OBJECTIVE 1: Sensitivity and specificity of the trigger system for identifying children <2 years old with physical abuse were 96.8% (95% CI, 92.4%-100.0%) and 98.5% (95% CI, 98.3%-98.7%), respectively. Positive and negative predictive values were 26.5% (95% CI, 21.2%-32.8%) and 99.9% (95% CI, 99.9%-100.0%), respectively. Compliance with AAP guidelines was high in both cases and controls without a difference between groups. Physicians were more likely to be compliant when patients had public insurance and if physicians were pediatric ED fellowship trained, had more than 10 years' experience, or were male. OBJECTIVE 2: A total of 242 children <2 years old triggered the CA-CDSS, with 86 during baseline and 156 during the postintervention. Of the triggers, 81% (195 of 242) were considered appropriate (eg, not overtriggers). Compliance with the AAP guidelines was low and did not change in the postintervention group. OBJECTIVE 3: A 5-item CAS was completed in 11 612 children, with a completion rate of 68%; 1.9% were positive. The rate of reports to CPS was higher when children were screened than when they were not (1.3% vs 0.5%; < .0001). No difference in the screening rates occurred based on patient or hospital characteristics.

CONCLUSIONS

OBJECTIVE 1: An EMR-based trigger system can identify young children who need to be evaluated for physical abuse. The lack of a difference in compliance with AAP guidelines in the RCT was likely because of the high baseline compliance and patient-level randomization, which allowed for contamination of the groups. The rapid uptake of the child abuse–specific order sets demonstrated the high acceptance of this clinical decision support. OBJECTIVE 2: The much lower baseline compliance with AAP guidelines at the general EDs was expected, but the low compliance after implementation of the CA-CDSS and the lack of use of the physical abuse–specific order set was disappointing. Different approaches may need to be used in general EDs vs pediatric EDs to improve compliance with AAP guidelines. OBJECTIVE 3: An EMR-based child abuse screening tool can be successfully implemented across multiple locations. The increasing screening rate over the course of the study suggests clinical acceptability. The lack of a difference in the odds of screening or reports to CPS according to race or income is encouraging.
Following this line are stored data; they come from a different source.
(* ===== verification/FeedHandler.v ===== *)
(** * FeedHandler.h: from datagrams to the queue

    The completion handler of [async_receive_from] and the loop it makes by
    re-arming itself.  What the socket delivers is an argument: an error, or
    a datagram, of which the kernel has written at most the 56 bytes of the
    buffer it was given (the rest of a longer datagram is discarded, the
    buffer keeps its old bytes past the end of a shorter one). *)

From S2P Require Import Prelude.
From S2P Require Import SPSCQueue.
From S2P Require Import Protocol.

(** A completion: what arrived, and the time stamp [__rdtsc] then returned. *)
Inductive completion :=
| RecvError (tsc : Z)
| Datagram (tsc : Z) (bytes : list Z).

Record FeedHandler := mkFeedHandler {
  _queue : SPSCQueue PacketPayload;
  _recv_buffer : PacketPayload;
  dropped_packets : Z;   (* uint64_t *)
  errors_logged : Z;     (* lines written to std::cerr *)
}.

Definition BUFFER_SIZE : Z := sizeof_PacketPayload - 8.

(** What the receive operation leaves in the buffer, and [bytes_recvd]. *)
Definition received_into (bytes : list Z) (buffer : list Z) : list Z * Z :=
  let data := take (Z.to_nat BUFFER_SIZE) bytes in
  (write_at 0 data buffer, Z.of_nat (length data)).

Definition set_queue (q : SPSCQueue PacketPayload) (h : FeedHandler) : FeedHandler :=
  mkFeedHandler q (_recv_buffer h) (dropped_packets h) (errors_logged h).
Definition set_recv_buffer (b : PacketPayload) (h : FeedHandler) : FeedHandler :=
  mkFeedHandler (_queue h) b (dropped_packets h) (errors_logged h).
Definition set_dropped_packets (n : Z) (h : FeedHandler) : FeedHandler :=
  mkFeedHandler (_queue h) (_recv_buffer h) n (errors_logged h).
Definition log_error (h : FeedHandler) : FeedHandler :=
  mkFeedHandler (_queue h) (_recv_buffer h) (dropped_packets h) (errors_logged h + 1).

(** [_queue.push(_recv_buffer)]. *)
Definition push_buffer : prog FeedHandler bool := fun h =>
  match push (_recv_buffer h) (_queue h) with
  | Ok (accepted, q) => Ok (accepted, set_queue q h)
  | Undefined f => Undefined f
  | OutOfFuel => OutOfFuel
  end.

(** The lambda of [start_receive], without its last statement, run on what
    the receive operation wrote. *)
Definition on_receive (ec : bool) (tsc bytes_recvd : Z) : prog FeedHandler unit :=
  h ← get_state;
  put_state (set_recv_buffer (mkPacket tsc (payload (_recv_buffer h))) h);;
  if negb ec && (bytes_recvd =? BUFFER_SIZE) then
    pushed ← push_buffer;
    if negb pushed then
      h ← get_state;
      put_state (set_dropped_packets (u64 (dropped_packets h + 1)) h)
    else mret tt
  else if ec then h ← get_state; put_state (log_error h)
  else mret tt.

Definition handle (c : completion) : prog FeedHandler unit :=
  match c with
  | RecvError tsc => on_receive true tsc 0
  | Datagram tsc bytes =>
      h ← get_state;
      let '(buffer, n) := received_into bytes (payload (_recv_buffer h)) in
      put_state (set_recv_buffer (mkPacket (ingress_tsc (_recv_buffer h)) buffer) h);;
      on_receive false tsc n
  end.

(** [start_receive()] at the end of the handler: the next completion is
    handled in turn, for as long as the io_context delivers them. *)
Fixpoint feed (cs : list completion) : prog FeedHandler unit :=
  match cs with
  | [] => mret tt
  | c :: cs => handle c;; feed cs
  end.

(** ** What each completion means *)

(** The packet a completion carries, if it is one the handler accepts. *)
Definition packet_of (c : completion) : option PacketPayload :=
  match c with
  | RecvError _ => None
  | Datagram tsc bytes =>
      if Z.of_nat (length bytes) <? BUFFER_SIZE then None
      else Some (mkPacket tsc (take (Z.to_nat BUFFER_SIZE) bytes))
  end.

Definition is_error (c : completion) : bool := match c with RecvError _ => true | _ => false end.

(** Feeding a bounded queue: what gets in, and how many do not. *)
Fixpoint admit_packets (capacity : Z) (cs : list completion) (l : list PacketPayload) : list PacketPayload * Z :=
  match cs with
  | [] => (l, 0)
  | c :: cs =>
      match packet_of c with
      | None => admit_packets capacity cs l
      | Some p =>
          if Z.of_nat (length l) <? capacity then admit_packets capacity cs (l ++ [p])
          else let '(l', n) := admit_packets capacity cs l in (l', n + 1)
      end
  end.

Section feed.
Context (k : Z).
Hypothesis k_range : 0 <= k <= 63.

(** The handler between two completions: its queue holds [l], and its buffer
    has the size of the union. *)
Record feeding (h : FeedHandler) (l : list PacketPayload) : Prop := {
  fd_contents : contents k (_queue h) l;
  fd_buffer : length (payload (_recv_buffer h)) = Z.to_nat BUFFER_SIZE;
}.

Lemma buffer_size : BUFFER_SIZE = 56.
Proof. done. Qed.

Lemma wp_push_buffer h l (Phi : bool -> FeedHandler -> Prop) :
  feeding h l ->
  (forall q', let accepted := Z.of_nat (length l) <? 2 ^ k in
     contents k q' (if accepted then l ++ [_recv_buffer h] else l) -> Phi accepted (set_queue q' h)) ->
  wp push_buffer h Phi.
Proof.
  intros [Hq _] HP.
  destruct (wp_push k k_range (_queue h) l (_recv_buffer h) (fun a q' => Phi a (set_queue q' h)) Hq)
    as (a & q' & Hr & Ha); [exact HP|].
  exists a, (set_queue q' h). split; [|done]. unfold push_buffer. by rewrite Hr.
Qed.

(** A full datagram: into the queue, or counted as dropped. *)
Lemma wp_on_receive_full tsc h l (Phi : unit -> FeedHandler -> Prop) :
  feeding h l ->
  (forall h', let accepted := Z.of_nat (length l) <? 2 ^ k in
     feeding h' (if accepted then l ++ [mkPacket tsc (payload (_recv_buffer h))] else l) ->
     dropped_packets h' = (if accepted then dropped_packets h else u64 (dropped_packets h + 1)) ->
     errors_logged h' = errors_logged h -> Phi tt h') ->
  wp (on_receive false tsc BUFFER_SIZE) h Phi.
Proof.
  intros [Hq Hb] HP. unfold on_receive. apply wp_bind, wp_get, wp_bind, wp_put. rewrite Z.eqb_refl. simpl.
  apply wp_bind. eapply wp_push_buffer; [split; [exact Hq|exact Hb]|]. simpl. intros q' Hq'.
  destruct (Z.of_nat (length l) <? 2 ^ k); simpl.
  - apply wp_ret, HP; [split; [done|exact Hb]|done|done].
  - apply wp_bind, wp_get, wp_put, HP; [split; [done|exact Hb]|done|done].
Qed.

Lemma wp_handle c h l (Phi : unit -> FeedHandler -> Prop) :
  feeding h l ->
  (forall h', let '(l', n) := admit_packets (2 ^ k) [c] l in
     feeding h' l' -> dropped_packets h' = u64 (dropped_packets h + n) \/ n = 0 /\ dropped_packets h' = dropped_packets h ->
     errors_logged h' = errors_logged h + (if is_error c then 1 else 0) -> Phi tt h') ->
  wp (handle c) h Phi.
Proof.
  intros [Hq Hb] HP. destruct c as [tsc|tsc bytes]; simpl in *.
  - apply wp_bind, wp_get, wp_bind, wp_put, wp_bind, wp_get, wp_put, HP; [split; [exact Hq|exact Hb]|by right|done].
  - apply wp_bind, wp_get. unfold received_into. cbv zeta.
    assert (length (take (Z.to_nat BUFFER_SIZE) bytes) = Nat.min (Z.to_nat BUFFER_SIZE) (length bytes)) as Hlen by apply length_take.
    rewrite buffer_size in *. change (Z.to_nat 56) with 56%nat in *.
    apply wp_bind, wp_put. zcase (Z.of_nat (length bytes) <? 56).
    + unfold on_receive. apply wp_bind, wp_get, wp_bind, wp_put. rewrite Hlen, buffer_size.
      zcase (Z.of_nat (56 `min` length bytes) =? 56); [lia|]. simpl. apply wp_ret, HP; [|by right|simpl; lia].
      split; [exact Hq|]. simpl. rewrite length_write_at by lia. exact Hb.
    + assert (Z.of_nat (length (take 56 bytes)) = BUFFER_SIZE) as -> by (rewrite Hlen, buffer_size; lia).
      eapply wp_on_receive_full.
      { split; [exact Hq|]. simpl. rewrite length_write_at by lia. exact Hb. }
      simpl. unfold write_at. simpl. rewrite drop_ge, app_nil_r by lia. intros h' Hf Hd He.
      destruct (Z.of_nat (length l) <? 2 ^ k); (apply HP; [exact Hf| |simpl in *; lia]).
      * by right.
      * by left.
Qed.

Lemma admit_packets_cons c cs l :
  admit_packets (2 ^ k) (c :: cs) l =
    let '(l1, n1) := admit_packets (2 ^ k) [c] l in
    let '(l2, n2) := admit_packets (2 ^ k) cs l1 in (l2, n1 + n2).
Proof.
  simpl. destruct (packet_of c) as [p|].
  - destruct (Z.of_nat (length l) <? 2 ^ k).
    + by destruct (admit_packets (2 ^ k) cs (l ++ [p])).
    + destruct (admit_packets (2 ^ k) cs l) as [l' n]. by rewrite Z.add_comm.
  - by destruct (admit_packets (2 ^ k) cs l).
Qed.

(** C22: Every completion is accounted for: datagrams of at least 56 bytes
    enter the queue in order of arrival, each with its own 56 bytes and its
    own time stamp and nothing of an earlier one, as long as the queue has
    room; the others of them are counted in [dropped_packets]; errors are
    logged, shorter datagrams ignored; and the handler never stops
    re-arming. *)
Theorem feed_accounts h l cs :
  feeding h l -> 0 <= dropped_packets h < 2 ^ 64 ->
  exists h', feed cs h = Ok (tt, h') /\
    feeding h' (admit_packets (2 ^ k) cs l).1 /\
    dropped_packets h' = u64 (dropped_packets h + (admit_packets (2 ^ k) cs l).2) /\
    errors_logged h' = errors_logged h + Z.of_nat (length (filter (fun c => is_error c = true) cs)).
Proof.
  revert h l. induction cs as [|c cs IH]; intros h l Hf Hd.
  { exists h. simpl. rewrite Z.add_0_r, Z.add_0_r. by rewrite wrap_small. }
  rewrite admit_packets_cons. destruct (admit_packets (2 ^ k) [c] l) as [l1 n1] eqn:E1.
  destruct (wp_handle c h l (fun _ h' => feeding h' l1 /\ dropped_packets h' = u64 (dropped_packets h + n1) /\
    errors_logged h' = errors_logged h + (if is_error c then 1 else 0)) Hf) as ([] & h1 & Hr1 & Hf1 & Hd1 & He1).
  { rewrite E1. intros h' Hf' Hd' He'. split; [done|]. split; [|done].
    destruct Hd' as [|[-> Hd']]; [done|]. by rewrite Z.add_0_r, wrap_small. }
  destruct (IH h1 l1 Hf1) as (h' & Hr & Hf' & Hd' & He').
  { rewrite Hd1. apply wrap_range. lia. }
  destruct (admit_packets (2 ^ k) cs l1) as [l2 n2]. simpl in *. exists h'.
  rewrite (bind_Ok _ _ _ _ _ Hr1). split; [done|]. split; [done|]. split.
  - rewrite Hd', Hd1. unfold wrap. rewrite Zplus_mod_idemp_l. by rewrite Z.add_assoc.
  - rewrite He', He1, filter_cons. destruct (is_error c); simpl; lia.
Qed.
End feed.

Definition zero_packet : PacketPayload := mkPacket 0 (repeat 0 (Z.to_nat BUFFER_SIZE)).

Lemma new_feeding : exists q, SPSCQueue_new false 4 = Ok q /\ feeding 2 (mkFeedHandler q zero_packet 0 0) [].
Proof. destruct (contents_new 2 range_2 (T := PacketPayload) false) as (q & H & Hq). by exists q. Qed.

Lemma feed_accounts_witness :
  exists h h', feed [Datagram 1 (repeat 65 56); RecvError 2; Datagram 3 (repeat 88 60); Datagram 4 [1; 2]] h = Ok (tt, h') /\
    feeding 2 h' [mkPacket 1 (repeat 65 56); mkPacket 3 (repeat 88 56)] /\ errors_logged h' = 1.
Proof.
  destruct new_feeding as (q & _ & Hf).
  destruct (feed_accounts 2 range_2 _ []
    [Datagram 1 (repeat 65 56); RecvError 2; Datagram 3 (repeat 88 60); Datagram 4 [1; 2]] Hf) as (h' & Hr & Hf' & _ & He);
    [simpl; lia|].
  eexists _, h'. split; [exact Hr|]. split; [exact Hf'|exact He].
Defined.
LIMITATIONS AND SUBPOPULATION CONSIDERATIONS

OBJECTIVE 1: The quality of the reference standard, which was the decision of a multidisciplinary child protection team, may have provided an overestimate of sensitivity because not every child evaluated in the ED undergoes evaluation by the child protection team. The design allowed for group contamination and limited the ability to detect group differences. OBJECTIVE 2: The before-and-after design was a limitation, although this would have been more significant had we seen group differences. OBJECTIVE 3: The observational study design was a limitation; there could have been differences between the children who were and were not screened, which may have affected the likelihood of reporting to CPS.